Another technique we used that allowed us to merge features more often without endangering the production release was feature toggles. We’d often do this when we were dependent on other teams, or other business processes for the whole end to end feature to work: we’d write our part of the feature, we’d test and merge it, but make sure the feature was disabled in our production environment so it wasn’t accessible, or wouldn’t endanger existing functionality. Once those blockers were gone, we’d re-enable the feature in production.
The advantage to this approach was that we didn’t see features rot in their own branches while we waited on external blockers to be lifted.
This seems pretty obvious really, but it’s easily forgotten in API design because there’s no obvious user interface, and one can waste a lot of time imagining what it might be like to use an API instead of actually using it.
APIs are building blocks, not final products, so there are potentially lots of different end-user products that can use your API. It’s really important to understand as many of these as possible, you’re very likely to have an insight for a new feature, or a different API structure when you do this. Your API’s endpoints and schema should be as much as possible structured on the basis of these primary use-cases, not on the basis of merely exposing the data and features behind it.

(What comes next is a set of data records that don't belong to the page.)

(** ** C2: the flush-time trim.
    While the serialized document exceeds the maximum and invocations
    remain, one iteration drops the oldest
    [max(1, floor(0.25 * count))] invocations and the loop goes on with the
    re-measured document; otherwise the document is returned as is.  The
    result is under the limit or has no invocations left, and its
    [tool_stats] and [total_invocations] are those of the input. *)
Theorem trim_flush_behaviour (d : MetricsData) (maxSizeBytes : Z) :
  trimInvocationsForSize d maxSizeBytes =
    (if bool_decide (stringify_length d > maxSizeBytes) &&
        bool_decide (0 < length (invocations d))%nat
     then trimInvocationsForSize
            {| server_name := server_name d; created_at := created_at d;
               updated_at := updated_at d;
               total_invocations := total_invocations d;
               tool_stats := tool_stats d;
               invocations := skipn (Nat.max 1 (length (invocations d) / 4))
                                    (invocations d) |}
            maxSizeBytes
     else d) /\
  (stringify_length (trimInvocationsForSize d maxSizeBytes) <= maxSizeBytes \/
   invocations (trimInvocationsForSize d maxSizeBytes) = []) /\
  tool_stats (trimInvocationsForSize d maxSizeBytes) = tool_stats d /\
  total_invocations (trimInvocationsForSize d maxSizeBytes) = total_invocations d.
Proof.
  pose proof (trim_exec_result maxSizeBytes d _
                (trimInvocationsForSize_exec maxSizeBytes d))
    as (Hc & _ & _ & _ & Ht & Hs & _).
  split_and!; [| | exact Hs | exact Ht].
  - apply trimInvocationsForSize_unfold.
  - destruct (trim_cond maxSizeBytes (trimInvocationsForSize d maxSizeBytes))
      eqn:E; [discriminate|].
    rewrite trim_cond_unfold in E.
    apply andb_false_iff in E as [E|E]; apply bool_decide_eq_false in E.
    + left. lia.
    + right. apply length_zero_iff_nil. lia.
Qed.

(** ** C9: the trim loop terminates for every document and every maximum
    (0 and negative ones included).  Each iteration removes at least one
    invocation, so the length strictly decreases while invocations remain,
    and the [while] loop, run without any budget, reaches its exit from
    every start, with the result [trimInvocationsForSize] returns. *)
Theorem trim_terminates (d : MetricsData) (maxSizeBytes : Z) :
  (1 <= removeCount d)%nat /\
  (invocations d = [] \/
   (length (invocations (trim_body d)) < length (invocations d))%nat) /\
  trim_exec maxSizeBytes d (trimInvocationsForSize d maxSizeBytes).
Proof.
  split_and!.
  - apply removeCount_pos.
  - destruct (invocations d) as [|x l] eqn:E; [by left|right].
    rewrite <- E. apply trim_body_shorter. rewrite E. simpl. lia.
  - apply trimInvocationsForSize_exec.
Qed.

End TrimProofs.

(* ===================================================================== *)
(** ** Tool statistics *)
(* ===================================================================== *)

Lemma math_round_div_rounds (p q : Z) :
  0 < q -> rounds_to p q (math_round_div p q).
Proof.
  intros Hq. unfold rounds_to, math_round_div.
  pose proof (Z.div_mod (2 * p + q) (2 * q) ltac:(lia)) as Hdm.
  pose proof (Z.mod_pos_bound (2 * p + q) (2 * q) ltac:(lia)) as Hb.
  lia.
Qed.

Lemma math_round_div_1 (p : Z) : math_round_div p 1 = p.
Proof.
  unfold math_round_div. symmetry. apply Z.div_unique with 1; lia.
Qed.

Lemma updateToolStats_other (inv : ToolInvocation) (m : gmap string ToolStats)
    (k : string) :
  tool inv <> k -> updateToolStats inv m !! k = m !! k.
Proof.
  intros Hne. unfold updateToolStats.
  destruct (m !! tool inv); by rewrite lookup_insert_ne.
Qed.

Lemma updateToolStats_ok (inv : ToolInvocation) (m : gmap string ToolStats) :
  map_Forall (fun _ st => stats_ok st) m ->
  map_Forall (fun _ st => stats_ok st) (updateToolStats inv m).
Proof.
  intros Hall k st Hk.
  destruct (decide (tool inv = k)) as [<-|Hne].
  2:{ rewrite updateToolStats_other in Hk by done. by eapply Hall. }
  unfold updateToolStats in Hk.
  destruct (m !! tool inv) as [ex|] eqn:Ex; rewrite lookup_insert_eq in Hk;
    injection Hk as <-.
  - destruct (Hall _ _ Ex) as (Hs & He & Hc & Hp & _).
    unfold stats_ok; simpl.
    split_and!; try (destruct (success inv); simpl; lia); try done.
    apply math_round_div_rounds. lia.
  - unfold stats_ok; simpl.
    split_and!; try (destruct (success inv); simpl; lia).
    + by rewrite math_round_div_1.
    + unfold rounds_to. lia.
Qed.

Section RunProofs.

Variable stringify_length : MetricsData -> Z.

Lemma mc_run_cons (c : MetricsCollector) (e : mc_event) (es : list mc_event) :
  mc_run stringify_length c (e :: es) =
  mc_run stringify_length (mc_step stringify_length c e) es.
Proof. reflexivity. Qed.

Lemma persistToDisk_tool_stats (c : MetricsCollector) :
  tool_stats (mc_data (persistToDisk stringify_length c)) = tool_stats (mc_data c) /\
  mc_initialized (persistToDisk stringify_length c) = mc_initialized c.
Proof.
  unfold persistToDisk. destruct (mc_writeQueue c); [done|]. simpl.
  split; [|done].
  by pose proof (trim_exec_result stringify_length _ _ _
                   (trimInvocationsForSize_exec stringify_length
                      (mc_maxSizeBytes c) (mc_data c)))
    as (_ & _ & _ & _ & _ & -> & _).
Qed.

(** On an initialized collector, the statistics after a run are those of
    the recorded invocations folded into the initial ones: flushes (and the
    trims they perform) do not take part. *)
Lemma mc_run_tool_stats (c : MetricsCollector) (es : list mc_event) :
  mc_initialized c = true ->
  mc_initialized (mc_run stringify_length c es) = true /\
  tool_stats (mc_data (mc_run stringify_length c es)) =
    foldl (fun m inv => updateToolStats inv m) (tool_stats (mc_data c))
      (recorded es).
Proof.
  revert c. induction es as [|e es IH]; intros c Hi; [done|].
  rewrite mc_run_cons. destruct e as [now inv|]; simpl.
  - unfold record. rewrite Hi. simpl. apply IH. done.
  - destruct (persistToDisk_tool_stats c) as [Hs Hi'].
    destruct (IH (persistToDisk stringify_length c)) as [Hi'' Hs'];
      [by rewrite Hi'|].
    split; [done|]. by rewrite Hs', Hs.
Qed.

Lemma mc_run_uninitialized (c : MetricsCollector) (es : list mc_event) :
  mc_initialized c = false ->
  tool_stats (mc_data (mc_run stringify_length c es)) = tool_stats (mc_data c).
Proof.
  revert c. induction es as [|e es IH]; intros c Hi; [done|].
  rewrite mc_run_cons. destruct e as [now inv|]; simpl.
  - unfold record. rewrite Hi. simpl. by apply IH.
  - destruct (persistToDisk_tool_stats c) as [Hs Hi'].
    rewrite IH by (by rewrite Hi'). done.
Qed.

End RunProofs.

Lemma sum_durations_app (l1 l2 : list ToolInvocation) :
  sum_durations (l1 ++ l2) = sum_durations l1 + sum_durations l2.
Proof. induction l1 as [|x l1 IH]; simpl; lia. Qed.

Lemma updateToolStats_new (inv : ToolInvocation) (m : gmap string ToolStats) :
  m !! tool inv = None ->
  updateToolStats inv m !! tool inv =
    Some {| call_count := 1; total_duration_ms := duration_ms inv;
            avg_duration_ms := duration_ms inv;
            success_count := if success inv then 1 else 0;
            error_count := if success inv then 0 else 1;
            last_used := timestamp inv |}.
Proof. intros H. unfold updateToolStats. rewrite H. apply lookup_insert_eq. Qed.

Lemma updateToolStats_existing (inv : ToolInvocation) (m : gmap string ToolStats)
    (ex : ToolStats) :
  m !! tool inv = Some ex ->
  exists st, updateToolStats inv m !! tool inv = Some st /\
    call_count st = call_count ex + 1 /\
    total_duration_ms st = total_duration_ms ex + duration_ms inv /\
    avg_duration_ms st =
      math_round_div (total_duration_ms ex + duration_ms inv) (call_count ex + 1).
Proof.
  intros H. unfold updateToolStats. rewrite H, lookup_insert_eq. by eexists.
Qed.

We worked very closely with lots of different potential users of the new API, many of them external clients and partners of TravCorp, from before our first line of code to well into stable releases. Some of these interactions completely changed our approach, giving us the opportunity to fix things that were big problems for our clients, but that were almost unnoticed by ourselves.
We built a web UI that used the API to explore, book and pay for tours. Pretending to be one of our API users really helped us to flesh out the details and structure of the API. This web UI was extremely useful, we used it in manual exploratory testing for the API and we used it in presentations and as a usable demo application for new API users to explore the API. This became a fairly well used tool amongst the wider team for exploring the data and demonstrating and understanding bugs.